-------- Exercise data

(** How the groups [gs'] relate to [gs] after the vertices [vs] have been
    normalized: names are kept; at a vertex of [vs] whose total exceeds one
    every weight is the old one divided by the total; all other weights are
    as they were. *)
Definition normalized_at (vs : list nat) (gs gs' : list VertexGroup) : Prop :=
  Forall2 (fun g g' =>
             vg_name g' = vg_name g
             ∧ ∀ v, vg_weight g' v
                    = if bool_decide (v ∈ vs) then
                        if Qlt_le_dec 1 (total_weight v gs)
                        then Some (weight_or_zero g v / total_weight v gs)%Q
                        else vg_weight g v
                      else vg_weight g v)
          gs gs'.

(** All source names of a list of buckets. *)
Definition all_sources (buckets : list (string * list string)) : list string :=
  mjoin buckets.*2.

(** What the rename loop needs of a merge to go on: for sources that are
    present it returns, and keeps the names that are not its sources. *)
Definition merge_returns {A : Type} {host : Host} {named : Named A}
    {container : Container A} : Prop :=
  ∀ (obj : Object) (target : string) (sources : list string),
    NoDup sources → (∀ s, s ∈ sources → s ∈ names (members obj)) →
    ∃ obj' evs,
      merge_members obj target sources = Some (obj', evs)
      ∧ ∀ n, n ∈ names (members obj) → n ∉ sources → n ∈ names (members obj').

----------------

Task details:
Your answer must be the lines above, unchanged, from the first one through the line that holds "as they were. *)", inclusive, and no others.

Answer section:
(** How the groups [gs'] relate to [gs] after the vertices [vs] have been
    normalized: names are kept; at a vertex of [vs] whose total exceeds one
    every weight is the old one divided by the total; all other weights are
    as they were. *)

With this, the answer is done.